──────── Given records ────────

(** * Hotel-booking chatbot: memory consolidation pipeline

    A shallow embedding of the Python sources

      - [app.py]                    (summarisation variant, SQLAlchemy profile row)
      - [hotel_booking_chatbot.py]  (flat JSON file, first variant)
      - [hotel_booking_chatbot2.py] (flat JSON file, corruption tolerant)
      - [hotel_booking_chatbot3.py] (SQLite [Users]/[Memory] tables)

    Python exceptions are values of [outcome]; every effect (the language
    model, the clock, the JSON file, the tables, Streamlit's session state)
    is threaded explicitly through the functions that touch it.  A Python
    [str] is held as the bytes of its UTF-8 encoding. *)

From Stdlib Require Import Ascii String List Arith Lia Bool.
From Stdlib Require Import DecimalString.
From stdpp Require Import gmap strings list.

(** ** Python [str] operations used by the sources *)

Module PyStr.

(** A Python [str] is held as the bytes of its UTF-8 encoding.  [is_ascii]
    is [str.isascii]: every character is below 128, so that characters
    and bytes are the same thing. *)
Fixpoint is_ascii (s : string) : bool :=
  match s with
  | EmptyString => true
  | String c t => (nat_of_ascii c <? 128) && is_ascii t
  end.

(** [str.lower] / [str.upper] on one character of an ASCII text: only the
    letters A-Z and a-z have a case.  On an ASCII text [lower] is
    [str.lower]; beyond ASCII it is not (Python lower-cases the Kelvin sign
    U+212A to the letter k, for one), so what is proved of a lower-cased
    text of any content is proved for ASCII texts. *)
Definition lower_ascii (c : ascii) : ascii :=
  let n := nat_of_ascii c in
  if (65 <=? n) && (n <=? 90) then ascii_of_nat (n + 32) else c.

Definition upper_ascii (c : ascii) : ascii :=
  let n := nat_of_ascii c in
  if (97 <=? n) && (n <=? 122) then ascii_of_nat (n - 32) else c.

Fixpoint lower (s : string) : string :=
  match s with
  | EmptyString => EmptyString
  | String c t => String (lower_ascii c) (lower t)
  end.

(** [str.capitalize]: first character upper-cased, all others lower-cased. *)
Definition capitalize (s : string) : string :=
  match s with
  | EmptyString => EmptyString
  | String c t => String (upper_ascii c) (lower t)
  end.

(** [needle in hay].  The needles of the sources are ASCII texts, and an
    ASCII text occurs among the bytes of a UTF-8 text exactly where it
    occurs among its characters; the same holds for [replace] below. *)
Fixpoint contains (needle hay : string) : bool :=
  String.prefix needle hay ||
  match hay with
  | EmptyString => false
  | String _ t => contains needle t
  end.

(** [s.replace(old, new)]: every non-overlapping occurrence, scanning from
    the left.  [skip] counts the characters of a matched occurrence that
    are still to be dropped. *)
Fixpoint replace_from (skip : nat) (old new s : string) : string :=
  match s with
  | EmptyString => EmptyString
  | String c t =>
      match skip with
      | S k => replace_from k old new t
      | O =>
          if String.prefix old s
          then new +:+ replace_from (String.length old - 1) old new t
          else String c (replace_from 0 old new t)
      end
  end.

(** With an empty [old], Python puts [new] before every character and at
    the end. *)
Fixpoint replace_empty (new s : string) : string :=
  match s with
  | EmptyString => new
  | String c t => new +:+ String c (replace_empty new t)
  end.

Definition replace (old new s : string) : string :=
  match old with
  | EmptyString => replace_empty new s
  | _ => replace_from 0 old new s
  end.

(** [sep.join(parts)]. *)
Fixpoint join (sep : string) (parts : list string) : string :=
  match parts with
  | [] => EmptyString
  | [p] => p
  | p :: rest => p +:+ sep +:+ join sep rest
  end.

(** [str.strip]: white space dropped at both ends.  The white space of
    Python is the characters for which [str.isspace] holds: U+0009-000D,
    U+001C-0020, U+0085, U+00A0, U+1680, U+2000-200A, U+2028, U+2029,
    U+202F, U+205F and U+3000, listed here by their UTF-8 encodings. *)
Definition of_bytes (codes : list nat) : string :=
  string_of_list_ascii (map ascii_of_nat codes).

Definition whitespace : list string :=
  map of_bytes
    [ [9]; [10]; [11]; [12]; [13]; [28]; [29]; [30]; [31]; [32];
      [194; 133]; [194; 160]; [225; 154; 128];
      [226; 128; 128]; [226; 128; 129]; [226; 128; 130]; [226; 128; 131];
      [226; 128; 132]; [226; 128; 133]; [226; 128; 134]; [226; 128; 135];
      [226; 128; 136]; [226; 128; 137]; [226; 128; 138];
      [226; 128; 168]; [226; 128; 169]; [226; 128; 175];
      [226; 129; 159]; [227; 128; 128] ].

(** The number of bytes of the character of [chars] that [s] starts with,
    0 when it starts with none of them. *)
Definition width_of (chars : list string) (s : string) : nat :=
  match List.find (fun ch => String.prefix ch s) chars with
  | Some ch => String.length ch
  | None => 0
  end.

(** Leading characters of [chars] dropped; [skip] counts the bytes of the
    current character that are still to be dropped. *)
Fixpoint lstrip_from (chars : list string) (skip : nat) (s : string) : string :=
  match s with
  | EmptyString => EmptyString
  | String c t =>
      match skip with
      | S k => lstrip_from chars k t
      | O =>
          match width_of chars s with
          | O => s
          | S k => lstrip_from chars k t
          end
      end
  end.

Definition lstrip (s : string) : string := lstrip_from whitespace 0 s.

(** The right end is stripped on the reversed text, where each character
    shows its bytes in reverse. *)
Definition rstrip (s : string) : string :=
  String.rev (lstrip_from (map String.rev whitespace) 0 (String.rev s)).

Definition strip (s : string) : string := rstrip (lstrip s).

(** [str(n)] for a natural number. *)
Definition of_nat (n : nat) : string :=
  NilEmpty.string_of_uint (Nat.to_uint n).

End PyStr.

(** ** Exceptions and outcomes *)

(** A Python exception: its class and what [str(e)] returns. *)
Record exn := Exn { exn_class : string; exn_str : string }.

Inductive outcome (A : Type) : Type :=
| Returns (a : A)
| Raises (e : exn).
Arguments Returns {A} a.
Arguments Raises {A} e.

(** ** app.py: the capability gateway *)

Module Gateway.

(** [if "rate_limit" in str(e).lower()] *)
Definition is_rate_limit (e : exn) : bool :=
  PyStr.contains "rate_limit" (PyStr.lower (exn_str e)).

(** [raise Exception("Max retries exceeded")] *)
Definition max_retries_exceeded : exn := Exn "Exception" "Max retries exceeded".

Section Retry.
(** [W] is whatever the call can touch; [invoke] is
    [runnable.invoke(messages, config=config)], [sleep] is [time.sleep]. *)
Context {W R : Type}.
Variable invoke : W -> outcome R * W.
Variable sleep : nat -> W -> W.

(** The body of [for attempt in range(max_retries)], followed by the
    [raise] after the loop. *)
Fixpoint retry_loop (attempts : list nat) (w : W) : outcome R * W :=
  match attempts with
  | [] => (Raises max_retries_exceeded, w)
  | attempt :: rest =>
      match invoke w with
      | (Returns r, w1) => (Returns r, w1)
      | (Raises e, w1) =>
          if is_rate_limit e
          then retry_loop rest (sleep (2 ^ attempt) w1)
          else (Raises e, w1)
      end
  end.

Definition call_llm_with_retry (max_retries : nat) (w : W) : outcome R * W :=
  retry_loop (seq 0 max_retries) w.
End Retry.

(** A generation capability given by its sequence of outcomes: the
    [n]-th call (counting from 0) yields [script n].  The state records
    how many calls were made and every duration passed to [sleep]. *)
Record trace := Trace { calls : nat; slept : list nat }.

Definition scripted_invoke {R} (script : nat -> outcome R) (t : trace)
  : outcome R * trace :=
  (script (calls t), Trace (S (calls t)) (slept t)).

Definition log_sleep (d : nat) (t : trace) : trace :=
  Trace (calls t) (slept t ++ [d]).

Definition run {R} (script : nat -> outcome R) (max_retries : nat)
  : outcome R * trace :=
  call_llm_with_retry (scripted_invoke script) log_sleep max_retries (Trace 0 []).

(** The outcome is a failure carrying the transient marker. *)
Definition transient {R} (o : outcome R) : bool :=
  match o with
  | Returns _ => false
  | Raises e => is_rate_limit e
  end.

────────

__Exercise objective__. Copy every line of the records above that contains "flat".

__Task result__.
      - [hotel_booking_chatbot.py]  (flat JSON file, first variant)
      - [hotel_booking_chatbot2.py] (flat JSON file, corruption tolerant)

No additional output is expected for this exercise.